# Advanced Feature Engineering Models

In [14]:
# Load Bible Corpus
from nltk.corpus import gutenberg
from string import punctuation
import nlp_models as nm
import preprocessing as pre
from importlib import reload
import numpy as np

bible = gutenberg.sents('bible-kjv.txt')
remove_terms = punctuation + '0123456789'

norm_bible = [[word.lower() for word in sent if word not in remove_terms] for sent in bible]
norm_bible = [' '.join(tok_sent) for tok_sent in norm_bible]
norm_bible = filter(None, pre.normalize_corpus(norm_bible))
norm_bible = [tok_sent for tok_sent in norm_bible if len(tok_sent.split()) > 2]

print('Total lines:', len(bible))
print('\nSample line:', bible[10])
print('\nProcessed line:', norm_bible[10])


Total lines: 30103

Sample line: ['1', ':', '6', 'And', 'God', 'said', ',', 'Let', 'there', 'be', 'a', 'firmament', 'in', 'the', 'midst', 'of', 'the', 'waters', ',', 'and', 'let', 'it', 'divide', 'the', 'waters', 'from', 'the', 'waters', '.']

Processed line: god said let firmament midst waters let divide waters waters


## Robust Word2Vec Models with Gensim

In [8]:
%%time

# build model
w2v_model = nm.trainword2vec(norm_bible)

CPU times: user 39.3 s, sys: 273 ms, total: 39.6 s
Wall time: 14.6 s


In [11]:
# view similar words based off model
similar_words = nm.viewsimilarwords(w2v_model, search_term_list=['god', 'jesus', 'noah', 'egypt', 
                                                                  'john', 'gospel', 'moses', 'famine'])
similar_words

{'god': ['lord', 'predestinated', 'redeemed', 'worldly', 'mercy'],
 'jesus': ['messias', 'peter', 'synagogue', 'apostles', 'immediately'],
 'noah': ['shem', 'japheth', 'ham', 'enosh', 'kenan'],
 'egypt': ['pharaoh', 'egyptians', 'bondage', 'rod', 'flowing'],
 'john': ['james', 'baptist', 'peter', 'baptism', 'galilee'],
 'gospel': ['christ', 'faith', 'godly', 'hope', 'sufferings'],
 'moses': ['congregation', 'aaron', 'joshua', 'sinai', 'children'],
 'famine': ['pestilence', 'peril', 'sword', 'blasting', 'mildew']}

## Applying Word2Vec Features for ML Tasks

In [19]:
# type up corpus and labels
corpus = ['The sky is blue and beautiful.',
          'Love this blue and beautiful sky!',
          'The quick brown fox jumps over the lazy dog.',
          "A king's breakfast has sausages, ham, bacon, eggs, toast and beans",
          'I love green eggs, ham, sausages, and bacon!',
          'The brown fox is quick and the blue dog is lazy!',
          'The sky is very blue and the sky is very beautiful today',
          'The dog is lazy but the brown fox is quick!']

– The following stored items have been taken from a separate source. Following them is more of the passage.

(** ** The scenarios *)

Lemma scenario_S1 (tA tB tC : Tx) :
  Fee tA = 1 -> Fee tB = 10 -> Fee tC = 100 ->
  Gas tA = 50 -> Gas tB = 50 -> Gas tC = 50 ->
  ID tA <> ID tB -> ID tA <> ID tC -> ID tB <> ID tC ->
  let m := (Add (Add (Add NewMempool tA).1 tB).1 tC).1 in
  (SelectTransactions m
     {| GasLimit := 1000000; MaxTx := 3; MinFee := 0 |}).2
  = {| Transactions := [tC; tB; tA]; GasUsed := 150 |}.
Proof.
  intros FA FB FC GA GB GC Hab Hac Hbc. cbv zeta.
  destruct (mp3 tA tB tC Hab Hac Hbc) as [Hok Hperm]. cbv zeta in *.
  destruct (SelectTransactions_walk _
              {| GasLimit := 1000000; MaxTx := 3; MinFee := 0 |}
              [tC; tB; tA] Hok) as [Hr _].
  { repeat constructor; unfold before; apply txLess_spec; left; lia. }
  { by symmetry. }
  rewrite Hr. simpl.
  rewrite FA, FB, FC, GA, GB, GC. reflexivity.
Qed.

Lemma scenario_S2 (tA tB : Tx) :
  Fee tA = 100 -> Gas tA = 100 -> Fee tB = 1 -> Gas tB = 1 ->
  ID tA <> ID tB ->
  let m := (Add (Add NewMempool tA).1 tB).1 in
  let c := {| GasLimit := 1; MaxTx := 10; MinFee := 0 |} in
  (SelectTransactions m c).2 = {| Transactions := [tB]; GasUsed := 1 |}
  /\ List (SelectTransactions m c).1 = [tA].
Proof.
  intros FA GA FB GB Hab. cbv zeta.
  destruct (mp2 tA tB Hab) as [Hok Hperm]. cbv zeta in *.
  destruct (SelectTransactions_walk _
              {| GasLimit := 1; MaxTx := 10; MinFee := 0 |}
              [tA; tB] Hok) as [Hr Hl].
  { repeat constructor; unfold before; apply txLess_spec; left; lia. }
  { rewrite Hperm. apply perm_swap. }
  rewrite Hr. simpl in *. rewrite FA, FB, GA, GB in *. simpl in *.
  split; [reflexivity|]. by apply perm_singleton_eq.
Qed.


(** ** C1: accounting of a selection *)

(** The claim C1 as it is worded, at one mempool and one constraints
    value. *)
Lemma select_accounting_counterexample :
  let c := {| GasLimit := 0; MaxTx := -1; MinFee := 0 |} in
  let r := (SelectTransactions NewMempool c).2 in
  ~ (GasUsed r = sum_gas (Transactions r)
     /\ Z.of_nat (length (Transactions r)) <= MaxTx c
     /\ (0 < GasLimit c -> GasUsed r <= GasLimit c)).
Proof. vm_compute. intros (_ & H & _). by apply H. Qed.

(** C1 (amended). For every mempool state and every constraints value, the
    result [r] of select satisfies: the number of returned transactions is
    at most [max_tx], or zero when [max_tx] is negative; [r.gas_used] equals
    the sum of [tx.gas] over the returned transactions whenever that sum is
    below 2^64; and, when [gas_limit > 0], [r.gas_used <= gas_limit]. *)
Theorem select_accounting (m : mempool) (c : BlockConstraints) :
  let r := (SelectTransactions m c).2 in
  Z.of_nat (length (Transactions r)) <= Z.max 0 (MaxTx c)
  /\ (0 <= sum_gas (Transactions r) < two64 ->
      GasUsed r = sum_gas (Transactions r))
  /\ (0 < GasLimit c -> GasUsed r <= GasLimit c).
Proof.
  cbv zeta.
  destruct (SelectTransactions_accounting m c) as (Hsum & Hlen & Hlim).
  split; [done|]. split.
  - intros Hsmall. by rewrite Hsum, wrap64_small.
  - intros Hpos. by apply Hlim.
Qed.

Lemma select_accounting_witness :
  let m := mpOf [s2A; s2B] in
  let c := {| GasLimit := 150; MaxTx := 10; MinFee := 0 |} in
  let r := (SelectTransactions m c).2 in
  Z.of_nat (length (Transactions r)) <= 10
  /\ GasUsed r = sum_gas (Transactions r)
  /\ GasUsed r <= 150.
Proof.
  cbv zeta.
  destruct (select_accounting (mpOf [s2A; s2B])
              {| GasLimit := 150; MaxTx := 10; MinFee := 0 |})
    as (H1 & H2 & H3).
  split; [exact H1|]. split.
  - apply H2. vm_compute. split; [discriminate|reflexivity].
  - apply H3. reflexivity.
Defined.

(** ** C9: a failed call changes nothing *)

(** C9. Whenever [Add] returns [ErrTxExists], or [Update] or [Remove]
    returns [ErrTxNotFound], the mempool after the call is the mempool
    before it: the same listing and the same outcome of every selection. *)
Theorem failed_call_changes_nothing (m : mempool) :
  (forall t, (Add m t).2 = Some ErrTxExists ->
     (Add m t).1 = m /\ List (Add m t).1 = List m
     /\ forall c, SelectTransactions (Add m t).1 c = SelectTransactions m c)
  /\ (forall t, (Update m t).2 = Some ErrTxNotFound ->
        (Update m t).1 = m /\ List (Update m t).1 = List m
        /\ forall c,
             SelectTransactions (Update m t).1 c = SelectTransactions m c)
  /\ (forall id, (Remove m id).2 = Some ErrTxNotFound ->
        (Remove m id).1 = m /\ List (Remove m id).1 = List m
        /\ forall c,
             SelectTransactions (Remove m id).1 c = SelectTransactions m c).
Proof.
  split; [|split].
  - intros t. unfold Add. by destruct (table m !! ID t).
  - intros t. unfold Update. by destruct (table m !! ID t).
  - intros id. unfold Remove. by destruct (table m !! id).
Qed.

Lemma failed_call_witness :
  (Add (mpOf [s3A]) s3A).1 = mpOf [s3A]
  /\ (Update NewMempool s3A).1 = NewMempool
  /\ (Remove (mpOf [s3A]) "zz").1 = mpOf [s3A].
Proof.
  split; [|split].
  - apply (failed_call_changes_nothing (mpOf [s3A])). reflexivity.
  - apply (failed_call_changes_nothing NewMempool). reflexivity.
  - apply (failed_call_changes_nothing (mpOf [s3A])). reflexivity.
Defined.

(** ** C2: priority order of the selected transactions *)

Lemma StronglySorted_consecutive {A} (R : A -> A -> Prop) (l : list A)
    (i : nat) (a b : A) :
  StronglySorted R l -> l !! i = Some a -> l !! S i = Some b -> R a b.
Proof.
  intros Hs. revert i. induction Hs as [|x l Hs IH Hx]; intros i Ha Hb.
  { done. }
  destruct i as [|i]; simpl in *.
  - injection Ha as <-. rewrite Forall_forall in Hx. apply Hx.
    by eapply list_elem_of_lookup_2.
  - by eapply IH.
Qed.

(** C2. For every mempool state, the transactions returned by select are in
    strictly decreasing priority order: of two consecutive returned
    transactions [a] then [b], either [a] has the higher fee, or the fees
    are equal and [a] has the earlier timestamp, or fees and timestamps are
    equal and [a] has the smaller id. In particular (S1), after adding three
    transactions with fees 1, 10, 100 (their ids distinct, gas 50 each),
    select with gas limit 1000000, [max_tx] 3 and [min_fee] 0 returns exactly
    three transactions, with fees 100, 10, 1 in this order and 150 gas
    used. *)
Theorem select_priority_order :
  (forall (m : mempool) (c : BlockConstraints) (i : nat) (a b : Tx),
     reachable m ->
     Transactions (SelectTransactions m c).2 !! i = Some a ->
     Transactions (SelectTransactions m c).2 !! S i = Some b ->
     priority_before a b)
  /\ (forall tA tB tC : Tx,
        Fee tA = 1 -> Fee tB = 10 -> Fee tC = 100 ->
        Gas tA = 50 -> Gas tB = 50 -> Gas tC = 50 ->
        ID tA <> ID tB -> ID tA <> ID tC -> ID tB <> ID tC ->
        let m := (Add (Add (Add NewMempool tA).1 tB).1 tC).1 in
        let r := (SelectTransactions m
                    {| GasLimit := 1000000; MaxTx := 3; MinFee := 0 |}).2 in
        Transactions r = [tC; tB; tA]
        /\ Fee <$> Transactions r = [100; 10; 1]
        /\ GasUsed r = 150).
Proof.
  split.
  - intros m c i a b Hm Ha Hb. apply before_priority.
    eapply StronglySorted_consecutive; [|exact Ha|exact Hb].
    by apply SelectTransactions_sorted, reachable_ok.
  - intros tA tB tC FA FB FC GA GB GC Hab Hac Hbc. cbv zeta.
    rewrite (scenario_S1 tA tB tC) by done. simpl.
    by rewrite FA, FB, FC.
Qed.

Lemma select_priority_order_witness :
  priority_before s1C s1B
  /\ Fee <$> Transactions
       (SelectTransactions (Add (Add (Add NewMempool s1A).1 s1B).1 s1C).1
          {| GasLimit := 1000000; MaxTx := 3; MinFee := 0 |}).2
     = [100; 10; 1].
Proof.
  destruct select_priority_order as [H1 H2]. split.
  - apply (H1 (mpOf [s1A; s1B; s1C])
              {| GasLimit := 1000000; MaxTx := 3; MinFee := 0 |} 0%nat).
    + by exists (OpAdd <$> [s1A; s1B; s1C]).
    + reflexivity.
    + reflexivity.
  - apply (H2 s1A s1B s1C); (reflexivity || discriminate).
Defined.

(** ** C3: the low-fee purge *)

Lemma turn_purge_inv (c : BlockConstraints) (s s' : selState) (t : Tx)
    (rec : addr) :
  turn c s s' t rec -> Fee t < MinFee c ->
  table (sel_mp s') = delete (ID t) (table (sel_mp s))
  /\ sel_result s' = sel_result s.
Proof. intros [? ? ? ?|? ? ? ? ? ?|? ? ? ? ?] Hfee; (done || lia). Qed.

Lemma popped_not_returned_before (c : BlockConstraints) (m : mempool)
    (k : nat) (t a : Tx) :
  mp_ok m -> popped c m k = Some t ->
  a ∈ Transactions (sel_result (select_after k c m)) -> ID a <> ID t.
Proof.
  intros Hok Hpop Ha.
  destruct (popped_turn c m k t Hok Hpop)
    as (rec & _ & _ & _ & Hl0 & _ & _ & _ & _ & Htbl & _).
  cbv zeta in *.
  destruct (later_result_ids _ _ a Hl0 Ha) as [Hin|(Hn & _)].
  { simpl in Hin. by apply elem_of_nil in Hin. }
  intros Heq. rewrite Heq in Hn. congruence.
Qed.

Lemma purged_gone (c : BlockConstraints) (m : mempool) (k : nat) (t : Tx) :
  mp_ok m -> popped c m k = Some t -> Fee t < MinFee c ->
  table (SelectTransactions m c).1 !! ID t = None
  /\ forall a, a ∈ Transactions (SelectTransactions m c).2 -> ID a <> ID t.
Proof.
  intros Hok Hpop Hfee.
  destruct (popped_turn c m k t Hok Hpop)
    as (rec & Hruns & Hinv & Hinv' & Hl0 & Hl1 & Hrec & _ & Ht & Htbl & Hs
        & Hturn).
  cbv zeta in *.
  destruct (turn_purge_inv _ _ _ _ _ Hturn Hfee) as [Htb Hr].
  destruct (SelectTransactions_spec m c Hok Hruns) as (-> & _ & -> & _).
  cbv zeta.
  assert (table (sel_mp (select_after (S k) c m)) !! ID t = None) as Hn.
  { rewrite Htb. apply lookup_delete_eq. }
  split; [by eapply later_table_None|].
  intros a Ha.
  destruct (later_result_ids _ _ a Hl1 Ha) as [Hin|(_ & q & Hq & ->)].
  - rewrite Hr in Hin.
    exact (popped_not_returned_before c m k t a Hok Hpop Hin).
  - intros Heq.
    destruct Hinv' as (_ & _ & _ & [_ T2] & _).
    rewrite <- Heq, T2 in Hn; [done|]. apply elem_of_app. by left.
Qed.




(** ** C4: skipped for gas, but kept *)

(** The claim C4 as it is worded, at one mempool: the only transaction has
    a fee below [min_fee] and more gas than the limit. It is popped, its
    inclusion would exceed the gas limit, and it is not retained. *)
Lemma skip_retains_counterexample :
  let m := mpOf [txHeavy] in
  let c := {| GasLimit := 1; MaxTx := 10; MinFee := 50 |} in
  popped c m 0 = Some txHeavy
  /\ 0 < GasLimit c
  /\ GasLimit c < GasUsed (sel_result (select_after 0 c m)) + Gas txHeavy
  /\ Transactions (SelectTransactions m c).2 = []
  /\ List (SelectTransactions m c).1 = [].
Proof. vm_compute. repeat split. Qed.

Lemma turn_skip_inv (c : BlockConstraints) (s s' : selState) (t : Tx)
    (rec : addr) :
  turn c s s' t rec -> 0 < GasLimit c -> MinFee c <= Fee t ->
  GasLimit c < GasUsed (sel_result s) + Gas t < two64 ->
  table (sel_mp s') = table (sel_mp s)
  /\ sel_result s' = sel_result s
  /\ sel_skipped s' = sel_skipped s ++ [rec].
Proof.
  intros [? ? ? ?|? ? ? ? ? ?|? Hg ? ? ?] Hlim Hfee Hgas; [lia|done|].
  rewrite wrap64_small in Hg by lia. lia.
Qed.

Lemma skipped_kept (c : BlockConstraints) (m : mempool) (k : nat) (t : Tx) :
  mp_ok m -> popped c m k = Some t ->
  0 < GasLimit c -> MinFee c <= Fee t ->
  GasLimit c < GasUsed (sel_result (select_after k c m)) + Gas t < two64 ->
  (forall a, a ∈ Transactions (SelectTransactions m c).2 -> ID a <> ID t)
  /\ t ∈ List (SelectTransactions m c).1.
Proof.
  intros Hok Hpop Hlim Hfee Hgas.
  destruct (popped_turn c m k t Hok Hpop)
    as (rec & Hruns & Hinv & Hinv' & Hl0 & Hl1 & Hrec & Hrec' & Ht & Htbl
        & Hs & Hturn).
  cbv zeta in *.
  destruct (turn_skip_inv _ _ _ _ _ Hturn Hlim Hfee Hgas) as (Htb & Hr & Hk).
  destruct (SelectTransactions_spec m c Hok Hruns)
    as (Hres & Hok' & Htbl' & _ & Hs' & Hperm).
  cbv zeta in *.
  set (s := select_after k c m) in *.
  set (s' := select_after (S k) c m) in *.
  set (sf := select_loop (length (elems (mpheap m))) c (sel_init m)) in *.
  assert (rec ∈ sel_skipped s') as Hsk.
  { rewrite Hk. apply elem_of_app. right. by left. }
  assert (tx (load (mpheap (sel_mp s')) rec) = t) as Ht'.
  { rewrite Ht. apply Hs. }
  split.
  - intros a Ha. rewrite Hres in Ha.
    destruct (later_result_ids _ _ a Hl1 Ha) as [Hin|(_ & q & Hq & ->)].
    + rewrite Hr in Hin.
      exact (popped_not_returned_before c m k t a Hok Hpop Hin).
    + intros Heq. rewrite <- Ht' in Heq.
      assert (q = rec) as ->.
      { apply (live_ids_inj _ _ q rec Hinv'); [| |done]; apply elem_of_app;
          [by left|by right]. }
      done.
  - destruct Hl1 as (Hs1 & _ & _ & _ & new & newsk & _ & Hksf & _).
    apply List_elem. exists (ID t), rec.
    assert (rec ∈ elems (mpheap (SelectTransactions m c).1)) as Hin.
    { rewrite Hperm, Hksf. apply elem_of_app. right.
      apply elem_of_app. by left. }
    assert (tx (load (mpheap (SelectTransactions m c).1) rec) = t) as Htf.
    { rewrite <- Ht'. destruct Hs' as [_ ->]. apply Hs1. }
    split; [|done].
    destruct Hok' as (_ & _ & _ & [_ T2] & _). rewrite app_nil_r in T2.
    rewrite <- Htf at 1. by apply T2.
Qed.

(** C4 (amended). During select with [gas_limit > 0], a transaction that is
    popped with a fee of at least [min_fee], and whose gas added to the gas
    used so far exceeds the gas limit (the sum being below 2^64), is
    skipped but retained: its id is absent from the returned list and the
    transaction is still listed by the mempool afterwards, all its fields
    unchanged. In particular (S2), after adding A (fee 100, gas 100) and B
    (fee 1, gas 1), select with gas limit 1, [max_tx] 10 and [min_fee] 0
    returns exactly [B] with 1 gas used, and the mempool then lists exactly
    A. *)
Theorem skip_retains :
  (forall (m : mempool) (c : BlockConstraints) (k : nat) (t : Tx),
     reachable m -> popped c m k = Some t ->
     0 < GasLimit c -> MinFee c <= Fee t ->
     GasLimit c < GasUsed (sel_result (select_after k c m)) + Gas t < two64 ->
     (forall a, a ∈ Transactions (SelectTransactions m c).2 -> ID a <> ID t)
     /\ t ∈ List (SelectTransactions m c).1)
  /\ (forall tA tB : Tx,
        Fee tA = 100 -> Gas tA = 100 -> Fee tB = 1 -> Gas tB = 1 ->
        ID tA <> ID tB ->
        let m := (Add (Add NewMempool tA).1 tB).1 in
        let c := {| GasLimit := 1; MaxTx := 10; MinFee := 0 |} in
        (SelectTransactions m c).2 = {| Transactions := [tB]; GasUsed := 1 |}
        /\ List (SelectTransactions m c).1 = [tA]).
Proof.
  split.
  - intros m c k t Hm%reachable_ok. by apply skipped_kept.
  - intros tA tB. apply scenario_S2.
Qed.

labels = ['weather', 'weather', 'animals', 'food', 'food', 'animals', 'weather', 'animals']

# normalize corpus
norm_corpus = pre.normalize_corpus(corpus)

In [25]:
# train model
w2v_model = nm.trainword2vec(norm_corpus, feature_size=10, window_context=10, iterations=100)

note: can't get same embedding visualizations as the book